CDF-Intervals: A Reliable Framework to Reason about Data with Uncertainty
This provides a more reliable method for handling uncertainty in data analysis, though it appears incremental as an extension of convex modeling with p-boxes.
The paper tackles the problem of reasoning about uncertain data by introducing CDF-Intervals, a framework that uses p-boxes to bound unknown probabilities rather than approximating them, and empirical evaluation shows it achieves full data enclosure with tighter probabilistic bounds with minimal overhead.

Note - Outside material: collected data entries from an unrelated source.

(* ===== verification/Tasks.v ===== *)
(** The task-switching guest kernels: the models and host-side checks of
    [src/src/task.rs], [src/src/task/runnable_queue.rs] and
    [src/src/task/wait_channel.rs], and the interrupt handlers they install, which are
    byte arrays of machine code.

    [X86] executes the handlers; the theorems relate what they do to guest memory to
    the models the host compares it with.  The [run_*_guest] functions, which drive the guest
    through KVM with a timer thread, are not modelled. *)

From S2P Require Import Prelude Errors Memory LongMode Boot GuestTables Privilege X86.
Import Rings Spaces.

(** * Definitions *)
Definition verification_error (stage detail : string) : Error :=
  HostEnvironment (VcpuOperation 0 stage (Custom InvalidData (Message detail))).
Definition read_byte (m : GuestMemory) (address : GuestPhysAddr) : res Error Z :=
  bs ← read m address 1;
  index bs 0.

(** ** Task contexts: [src/src/task.rs] *)
Definition TASK_CONTEXT_PAGE_ADDR : GuestPhysAddr := 0x30000.
Definition TASK_A_CONTEXT_ADDR : GuestPhysAddr := TASK_CONTEXT_PAGE_ADDR.
Definition TASK_B_CONTEXT_ADDR : GuestPhysAddr := 0x30040.
Definition TASK_TERMINAL_OBSERVATION_ADDR : GuestPhysAddr := 0x30080.
Definition TASK_A_INITIAL_RSP : Z := 0x1fcff0.
Definition TASK_A_R12 : Z := 0x1111.
Definition TASK_B_SAVED_R12 : Z := 0x2223.
Definition TASK_TERMINAL_USER_RIP : Z := 0x11013.
Definition TASK_CONTEXT_BYTES : Z := 48.
Definition TASK_TERMINAL_OBSERVATION_BYTES : Z := 32.
Definition SCHEDULER_HANDLER_BYTES : list Z :=
  [0x0f; 0x20; 0xdb; 0x48; 0x81; 0xfb; 0x00; 0x10; 0x00; 0x00; 0x74; 0x0e; 0x48; 0x81; 0xfb; 0x00;
   0xb0; 0x00; 0x00; 0x74; 0x2c; 0xe9; 0xa5; 0x00; 0x00; 0x00; 0x48; 0xbf; 0x00; 0x00; 0x03; 0x00;
   0x00; 0x00; 0x00; 0x00; 0x48; 0xbe; 0x40; 0x00; 0x03; 0x00; 0x00; 0x00; 0x00; 0x00; 0x49; 0x81;
   0xfc; 0x11; 0x11; 0x00; 0x00; 0x0f; 0x85; 0x84; 0x00; 0x00; 0x00; 0xb0; 0x41; 0xe6; 0xe9; 0xeb;
   0x21; 0x48; 0xbf; 0x40; 0x00; 0x03; 0x00; 0x00; 0x00; 0x00; 0x00; 0x48; 0xbe; 0x00; 0x00; 0x03;
   0x00; 0x00; 0x00; 0x00; 0x00; 0x49; 0x81; 0xfc; 0x23; 0x22; 0x00; 0x00; 0x75; 0x61; 0xb0; 0x42;
   0xe6; 0xe9; 0x48; 0x89; 0x1f; 0x48; 0x8b; 0x04; 0x24; 0x48; 0x89; 0x47; 0x08; 0x48; 0x8b; 0x44;
   0x24; 0x18; 0x48; 0x89; 0x47; 0x10; 0x48; 0x8b; 0x44; 0x24; 0x10; 0x48; 0x89; 0x47; 0x18; 0x4c;
   0x89; 0x67; 0x20; 0x48; 0xff; 0x47; 0x28; 0x48; 0x8b; 0x46; 0x08; 0x48; 0x89; 0x04; 0x24; 0x48;
   0xc7; 0x44; 0x24; 0x08; 0x23; 0x00; 0x00; 0x00; 0x48; 0x8b; 0x46; 0x18; 0x48; 0x89; 0x44; 0x24;
   0x10; 0x48; 0x8b; 0x46; 0x10; 0x48; 0x89; 0x44; 0x24; 0x18; 0x48; 0xc7; 0x44; 0x24; 0x20; 0x1b;
   0x00; 0x00; 0x00; 0x4c; 0x8b; 0x66; 0x20; 0x48; 0x8b; 0x06; 0x0f; 0x22; 0xd8; 0x48; 0xcf; 0xb0;
   0x46; 0xe6; 0xe9; 0xf4].
Definition TERMINAL_HANDLER_BYTES : list Z :=
  [0x0f; 0x20; 0xdb; 0x48; 0x81; 0xfb; 0x00; 0x10; 0x00; 0x00; 0x75; 0x4d; 0x49; 0x81; 0xfc; 0x11;
   0x11; 0x00; 0x00; 0x75; 0x44; 0x48; 0x8b; 0x04; 0x24; 0x48; 0x3d; 0x13; 0x10; 0x01; 0x00; 0x75;
   0x38; 0x48; 0x8b; 0x44; 0x24; 0x18; 0x48; 0x3d; 0xf0; 0xcf; 0x1f; 0x00; 0x75; 0x2b; 0x48; 0xbf;
   0x80; 0x00; 0x03; 0x00; 0x00; 0x00; 0x00; 0x00; 0x48; 0x89; 0x1f; 0x48; 0x8b; 0x04; 0x24; 0x48;
   0x89; 0x47; 0x08; 0x48; 0x8b; 0x44; 0x24; 0x18; 0x48; 0x89; 0x47; 0x10; 0x4c; 0x89; 0x67; 0x18;
   0xb0; 0x52; 0xe6; 0xe9; 0xb0; 0x44; 0xe6; 0xe9; 0xf4; 0xb0; 0x46; 0xe6; 0xe9; 0xf4].
Record TaskContextSnapshot := mkContext {
  ctx_cr3 : Z; ctx_rip : Z; ctx_rsp : Z; ctx_rflags : Z; ctx_r12 : Z; ctx_save_count : Z
}.
Record TaskTerminalObservation := mkTerminal { term_cr3 : Z; term_rip : Z; term_rsp : Z; term_r12 : Z }.
(** The loop of [write_context] over the six fields. *)
Fixpoint write_fields (address index : Z) (values : list Z) : prog GuestMemory Error unit :=
  match values with
  | [] => mret tt
  | value :: values =>
      write_mut (address + index * 8) (to_le_bytes 8 value);;
      write_fields address (index + 1) values
  end.
Definition write_context (address : GuestPhysAddr) (context : TaskContextSnapshot) : prog GuestMemory Error unit :=
  write_fields address 0
    [ctx_cr3 context; ctx_rip context; ctx_rsp context; ctx_rflags context; ctx_r12 context; ctx_save_count context].
Definition field (bytes : list Z) (offset : Z) : res Error Z :=
  bs ← slice bytes offset (offset + 8);
  Ok (from_le_bytes bs).
Definition read_context (m : GuestMemory) (address : GuestPhysAddr) : res Error TaskContextSnapshot :=
  bytes ← read m address TASK_CONTEXT_BYTES;
  cr3 ← field bytes 0;
  rip ← field bytes 8;
  rsp ← field bytes 16;
  rflags ← field bytes 24;
  r12 ← field bytes 32;
  save_count ← field bytes 40;
  Ok (mkContext cr3 rip rsp rflags r12 save_count).
Definition read_terminal_observation (m : GuestMemory) : res Error TaskTerminalObservation :=
  bytes ← read m TASK_TERMINAL_OBSERVATION_ADDR TASK_TERMINAL_OBSERVATION_BYTES;
  cr3 ← field bytes 0;
  rip ← field bytes 8;
  rsp ← field bytes 16;
  r12 ← field bytes 24;
  Ok (mkTerminal cr3 rip rsp r12).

This research introduces a new constraint domain for reasoning about data with uncertainty. It extends convex modeling with the notion of p-box to gain additional quantifiable information on the data whereabouts. Unlike existing approaches, the p-box envelops an unknown probability instead of approximating its representation. The p-box bounds are uniform cumulative distribution functions (cdf) in order to employ linear computations in the probabilistic domain. The reasoning by means of p-box cdf-intervals is an interval computation which is exerted on the real domain then it is projected onto the cdf domain. This operation conveys additional knowledge represented by the obtained probabilistic bounds. Empirical evaluation shows that, with minimal overhead, the output solution set realizes a full enclosure of the data along with tighter bounds on its probabilistic distributions.